“I see dead people.” ~Cole Sear, The Sixth Sense

Can kids really see ghosts?

I confronted this question five years ago when my firstborn, Sasha, was only 3 years old. I observed her playing with someone I couldn’t see. I asked her who she was playing with, and she said, “Kuya.” But we were only four in the house, and we didn’t have a Kuya with us. 👻👻👻

kuya

big or older bother

This matter hits close to home because I saw ghosts too when I was much younger. Yup, my third eye is open before my father closed it, so he said. I guess feelings of dread are just feelings of dread until you can accurately describe what your grandfather has worn while he lay peacefully inside his coffin by looking at him standing on the door. Hair-raising, isn’t it?

Looking at her then, she seemed not afraid at all. Looking back, I think I was more scared than she was. It’s a different realm, so to speak, and no one is prepared to handle such. Not me definitely, despite going through the same experience when I was younger.

How parents deal with their kids’ ghostly encounters

Now that I’m a mother, the question is: how I/we (Papa and I) should deal with it? My husband was very unenthusiastic about it, though he also believes in mythic creatures. 🧚🧚🧚 Oh well…

According to Caron B. Goode, author of Kids Who See Ghosts: How to Guide Them Through Fear, parents respond differently. Some parents experienced abject fear, but some would support their children, listening to their stories yet not acting on them. I also know parents who think of it as an intuitive gift that should be accepted. But, then, some parents would immediately seek doctors and therapists.

Goode also noted that the younger the child, the more delicate the situation will be because “the child’s psyche is open and fragile.” However, the parents are in the position to empower their children in facing their fears. It would help to be more compassionate about the entire situation.

How to deal with kids seeing ghosts

There is no formula here. But as parents, we just have to deal with it, not dismiss it. Remember that how you would react will significantly affect your child’s values and belief system, so tread carefully.

1) Encourage your child to talk more about the experience.

Conversations are powerful. The more your child gets to talk about her ghostly experience, the more comfortable she will be. Also, this is an excellent way to validate the said experience and how they are feeling about it.

Don’t tell your child “ghosts are not real,” “you’re just imagining things,” “you don’t know what you’re talking about,” or things like that. From the eyes of your child, everything is real.

2) Listen to your child attentively.

Talking about what she’s seen is therapeutic enough, knowing that someone is ready to listen to her. While it is true that kids have an imaginative tendency, the devil is in the details. Spooky, right? But you’d know there is nothing inventive with her stories because of the details.

Concrete details than abstract ones are definitely hard to doubt nor refute. So I asked Sasha to describe him. I got horrified because there were mentions of a “white t-shirt” and “bloodied face.”

3) Believe in your child.

Goode also states that it doesn’t matter whether you believe in ghosts or not. What matters in situations like this is that you believe in your child.

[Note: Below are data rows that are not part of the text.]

(* ===== verification/LogStore.v ===== *)
(** * The Raft log store (src/raft/store/log.rs)

    The operations of [KafLogStore] over the shared state, and what the Raft
    engine relies on: entries are found under their own index and above the
    purge frontier, a batch that was appended can be read back, the frontier
    only moves down by a truncation, and the commit frontier reported at
    startup is one the log can serve. *)

From S2P Require Import Prelude Io Text Replica Openraft Admission Types VipLogic State StoreMembership StateMachine.
Local Open Scope kaf_scope.

(** [std::ops::Bound]. *)
Inductive Bound := Included (i : N) | Excluded (i : N) | Unbounded.

(** Membership of a key in a range. *)
Definition above (lo : Bound) (k : N) : bool :=
  match lo with Included i => i <=? k | Excluded i => i <? k | Unbounded => true end%N.
Definition below (hi : Bound) (k : N) : bool :=
  match hi with Included i => k <=? i | Excluded i => k <? i | Unbounded => true end%N.

(** The documented panics of [BTreeMap::range]: the start is greater than the
    end, or they are equal and both excluded. *)
Definition range_panics (lo hi : Bound) : bool :=
  match lo, hi with
  | Excluded a, Excluded b => (b <=? a)%N
  | Included a, Included b | Included a, Excluded b | Excluded a, Included b => (b <? a)%N
  | Unbounded, _ | _, Unbounded => false
  end.

(** [BTreeMap::range]: [None] is a panic. *)
Definition btree_range {V} (m : gmap N V) (lo hi : Bound) : option (list (N * V)) :=
  if range_panics lo hi then None
  else Some (filter (λ kv, above lo kv.1 && below hi kv.1 = true) (btree_iter m)).

Section log.
Context {O : Openraft}.
Implicit Types (s : KafStorageState).

(** The normalised bounds of [try_get_log_entries]. *)
Definition range_start (lo : Bound) : option N :=
  match lo with Included i => Some i | Excluded i => u64_checked_add i 1 | Unbounded => None end.
Definition range_end (hi : Bound) : option N :=
  match hi with Included i => Some i | Excluded i => u64_checked_sub i 1 | Unbounded => None end.

(** [try_get_log_entries]; [None] is a panic of the engine's thread. *)
Definition try_get_log_entries s (lo hi : Bound) : option (Result (list Entry) IoError) :=
  if match range_start lo, range_end hi with
     | Some a, Some b => (b <? a)%N
     | _, _ => false
     end
  then Some (Ok [])
  else match btree_range (log s) lo hi with
       | None => None
       | Some kvs => Some (Ok kvs.*2)
       end.

(** [read_vote]. *)
Definition read_vote s : option Vote := vote s.

(** [save_vote]. *)
Definition save_vote s (v : Vote) (now : Instant) : Result KafStorageState IoError :=
  check_mutation s now ;?
  Ok (s <| vote := Some v |>).

(** [save_committed]. *)
Definition save_committed s (c : option LogId) (now : Instant) : Result KafStorageState IoError :=
  check_mutation s now ;?
  Ok (s <| committed := c |>).

(** [log.iter().next_back()] and [log.iter().next()]. *)
Definition log_tail s : option LogId := entry_log_id ∘ snd <$> last (btree_iter (log s)).
Definition log_head s : option (N * Entry) := head (btree_iter (log s)).

(** [best.map(|b| b.index()).unwrap_or(0) < x.index() || best.is_none()]. *)
Definition raises (best : option LogId) (x : LogId) : bool :=
  (default 0 (index <$> best) <? index x)%N || bool_decide (best = None).

(** [read_committed]. *)
Definition read_committed s : option LogId :=
  let best := committed s in
  let best :=
    match last_applied_log s with
    | Some applied => if raises best applied then Some applied else best
    | None => best
    end in
  match last_purged_log_id s with
  | Some purged =>
      let log_covers_floor :=
        match log_tail s with Some t => (index purged <=? index t)%N | None => false end in
      if log_covers_floor && raises best purged then Some purged else best
  | None => best
  end.

(** [LogState] and [get_log_state]. *)
Record LogState := mkLogState { state_last_purged : option LogId; state_last_log_id : option LogId }.

Definition get_log_state s : LogState :=
  let last_purged :=
    match last_purged_log_id s with
    | Some p => Some p
    | None =>
        match log_head s with
        | Some (idx, e) =>
            if (1 <? idx)%N then Some (mkLogId (committed_leader_id (entry_log_id e)) (idx - 1)) else None
        | None => None
        end
    end in
  mkLogState last_purged (log_tail s).

(** One iteration of the loop of [append], after its admission check. *)
Definition append_entry (purged : option N) s (entry : Entry) : KafStorageState :=
  if match purged with Some p => (index (entry_log_id entry) <=? p)%N | None => false end
  then s
  else
    let s :=
      if bool_decide (last_purged_log_id s = None) && bool_decide (log s = ∅)
         && (1 <? index (entry_log_id entry))%N
      then s <| last_purged_log_id :=
             Some (mkLogId (committed_leader_id (entry_log_id entry)) (index (entry_log_id entry) - 1)) |>
      else s in
    s <| log := <[index (entry_log_id entry) := entry]> (log s) |>.

(** The loop of [append]: the admission is checked before every entry, and the
    entries inserted before a failed check stay. *)
Fixpoint append_loop (purged : option N) s (entries : list (Instant * Entry))
  : KafStorageState * Result unit IoError :=
  match entries with
  | [] => (s, Ok tt)
  | (now, entry) :: entries =>
      match check_mutation s now with
      | Err e => (s, Err e)
      | Ok _ => append_loop purged (append_entry purged s entry) entries
      end
  end.

(** [append]: the new state and the result, which is also handed to the
    engine's flush callback. *)
Definition append s (now : Instant) (entries : list (Instant * Entry))
  : KafStorageState * Result unit IoError :=
  match check_mutation s now with
  | Err e => (s, Err e)
  | Ok _ => append_loop (index <$> last_purged_log_id s) s entries
  end.

(** [truncate_after]. *)
Definition truncate_after s (last_log_id : option LogId) (now : Instant) : Result KafStorageState IoError :=
  let start := default 0%N ((λ l, u64_wrapping_add (index l) 1) <$> last_log_id) in
  check_mutation s now ;?
  let s := s <| log := filter (λ kv, ¬ (start ≤ kv.1)%N) (log s) |> in
  let kept_upto := index <$> last_log_id in
  Ok (if opt_index_lt kept_upto (index <$> last_purged_log_id s)
      then s <| last_purged_log_id := last_log_id |> else s).

(** [purge]. *)
Definition purge s (log_id : LogId) (now : Instant) : Result KafStorageState IoError :=
  check_mutation s now ;?
  Ok (purge_covered log_id s).

End log.
(** An admission record that verifies was signed for exactly that role,
    that sender, that receiver and that body, or the keyed hash has a
    collision. *)
Theorem record_signature_binds (role role' : N) (from to from' to' : ReplicaId) (body body' sig : list N) :
  replica_wf from → replica_wf to → replica_wf from' → replica_wf to' →
  fits 8 (N.of_nat (length body)) → fits 8 (N.of_nat (length body')) →
  sign_admission_record hmac secret role from to body = Ok sig →
  verify_admission_record hmac secret role' from' to' body' sig = Ok tt →
  (role, from, to, body) = (role', from', to', body') ∨ (∃ m m', m ≠ m' ∧ tag m = tag m').
Proof.
  intros Hf Ht Hf' Ht' Hb Hb'. unfold sign_admission_record, verify_admission_record, admission_record_mac.
  rewrite Hsecret, Hkey. intros [= <-]. case_bool_decide as Heq; [|done]. intros _.
  destruct (decide (record_message role from to body = record_message role' from' to' body')) as [Hm|Hne];
    [left|right; eauto].
  unfold record_message in Hm. apply app_inv_head, app_inv_head, app_inj_length in Hm as [Hr Hm]; [|done].
  injection Hr as ->.
  destruct from as [i n], to as [j k], from' as [i' n'], to' as [j' k'].
  unfold replica_wf in Hf, Ht, Hf', Ht'. cbn [physical_id boot_nonce] in *. destruct_and!.
  assert (Hw : ∀ x, (x ≤ u64_max)%N → fits 8 x).
  { intros x. unfold fits, u64_max. change (256 ^ N.of_nat 8)%N with 18446744073709551616%N. lia. }
  peel Hm E1; [|auto..]. apply app_inj_length in Hm as [-> Hm]; [|congruence].
  peel Hm E2; [|auto..]. apply app_inj_length in Hm as [-> Hm]; [|congruence].
  peel Hm E3; [|done..]. congruence.
Qed.
End handshake.

(** Without a cluster secret nothing is sent: a client fails before its hello
    and a server before its answer, whatever the peer sends. *)
Theorem no_secret_sends_nothing sha256 hmac (secret : option Text) local target listener entropy s :
  usable_secret secret = None →
  (∃ e, (client_bound_with_nonce sha256 hmac local target secret listener entropy s).1 = Err e) ∧
  outgoing (client_bound_with_nonce sha256 hmac local target secret listener entropy s).2 = outgoing s ∧
  (∃ e, (server_bound_with_nonce sha256 hmac local secret listener entropy s).1 = Err e) ∧
  outgoing (server_bound_with_nonce sha256 hmac local secret listener entropy s).2 = outgoing s.
Proof.
  intros Hsecret.
  assert (Hmac : ∀ role c d, ∃ e, mac hmac secret role c d = Err e).
  { intros. unfold mac. rewrite Hsecret. eauto. }
  assert (Hread : ∀ role, outgoing (read_hello listener role (id local) s).2 = outgoing s).
  { intros role. apply read_hello_silent. }
  split_and!.
  - unfold client_bound_with_nonce, io_bind at 1 2, io_lift. destruct entropy as [n|e]; [|by eauto].
    destruct (Hmac 1%N (hello local target listener 1 n) []) as [e ->]. eauto.
  - unfold client_bound_with_nonce, io_bind at 1 2, io_lift. destruct entropy as [n|e]; [|done].
    by destruct (Hmac 1%N (hello local target listener 1 n) []) as [e ->].
  - unfold server_bound_with_nonce, io_bind at 1 2 3, io_lift.
    destruct (read_hello listener 1 (id local) s) as [[[r p]|e] s1]; [|by eauto]. cbn [fst snd].
    destruct entropy as [n|e]; [|by eauto].
    destruct (Hmac 2%N r (hello local (id p) listener 2 n)) as [e ->]. eauto.
  - specialize (Hread 1%N). unfold server_bound_with_nonce, io_bind at 1 2 3, io_lift.
    destruct (read_hello listener 1 (id local) s) as [[[r p]|e] s1]; [|done]. cbn [fst snd].
    destruct entropy as [n|e]; [|done].
    by destruct (Hmac 2%N r (hello local (id p) listener 2 n)) as [e ->].
Qed.
(* ===== verification/Controller.v ===== *)
(** * The admission controller (src/raft/admission/controller.rs, controller/bootstrap.rs)

    Requests for authority, the signed records that carry them, the
    reservation an issuer makes before it answers, and the quorum check that
    turns grants into a verified admission.  The clock, the entropy source, the
    JSON encoder and the hash functions are arguments; [timing] is the
    [AdmissionTiming] object. *)

From S2P Require Import Prelude Io Text Encoding Replica Openraft Admission Types VipLogic State StoreMembership.
From S2P Require Import Config Fingerprint Auth.
Local Open Scope kaf_scope.

(** [AdmissionTiming]. *)
Record AdmissionTiming := mkAdmissionTiming {
  consumer_deadline : Instant → Result Instant AdmissionDenied;
  reservation_deadline : Instant → Result Instant AdmissionDenied;
  quarantine_deadline : Instant → Result Instant AdmissionDenied
}.

(** ** Join bindings *)

(** The bytes [plan_digest] hashes after the genesis digest. *)
Definition voters_bytes (vs : gset ReplicaId) : list N :=
  be_bytes 8 (N.of_nat (size vs))
  ++ (btree_keys vs ≫= λ r, be_bytes 8 (physical_id r) ++ boot_nonce r).

(** [plan_digest]. *)
Definition plan_digest (sha256 : list N → list N) (p : JoinPlan) : list N :=
  sha256 (ascii_bytes "keepafloatd-admission-join-plan-v1" ++ [0%N]
    ++ digest sha256 (plan_genesis p)
    ++ be_bytes 8 (physical_id (consumer p)) ++ boot_nonce (consumer p)
    ++ plan_nonce p
    ++ voters_bytes (previous_voters p) ++ voters_bytes (next_voters p)).

Record JoinBinding := mkJoinBinding {
  binding_log_id : LogId;
  binding_plan_digest : list N
}.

She might get scared, but this is entirely normal and understandable. You might get fearsome too. What you can help her with is in processing the fear. Of course, you want her to feel safe, so any assurance coming from you will help.

4) Lower the fear factor.

Freaking out will not help. But when faced with situations like this it’s either you’d want to know more or not hear about it anymore. So I took the first path. I asked her about it—where in the house it would appear, what time of day, is it alone, does it hurt her. Sure enough, I asked a lot of questions about Kuya because I wanted to understand more about it and gauge if she was scared or not.

However, I realized that it would be best to take the child’s lead about what she is willing to share with you. Don’t force your child to talk about it, definitely not in front of other people. You don’t want your child to feel humiliated, intimidated, or overwhelmed. But I did ask Sasha, and I would still ask her from time to time. And her stories are consistent.

Not long after, when Adele was the same age, she would laugh hysterically playing pretend with someone. When I asked her to hand me something, she grabbed what I was asking for, gave it to me, and hurried back outside. “Why the rush?” I asked her. Adele said, “So I can play with Kuya.” Oh no. Here we go with the pep talk again.

I also asked Adele about this Kuya. I regretted asking her, “Where is Kuya now?” because she immediately pointed at the back of the door. 😱😱😱

So think of this as an opportunity to move beyond fear while learning about the world of spirits. This is also a great way to start exploring different realities. Not to mention, child psychologists believe that having an imaginary friend is actually a sign of healthy development.

Over time, I realized why we would always turn to evil spirits or creatures when someone told us they have an imaginary friend. Shouldn’t we consider the good spirits and creatures first, such as guardian angels or… fairy godmothers?

Multo agad? ’Di ba pwedeng guardian angel muna?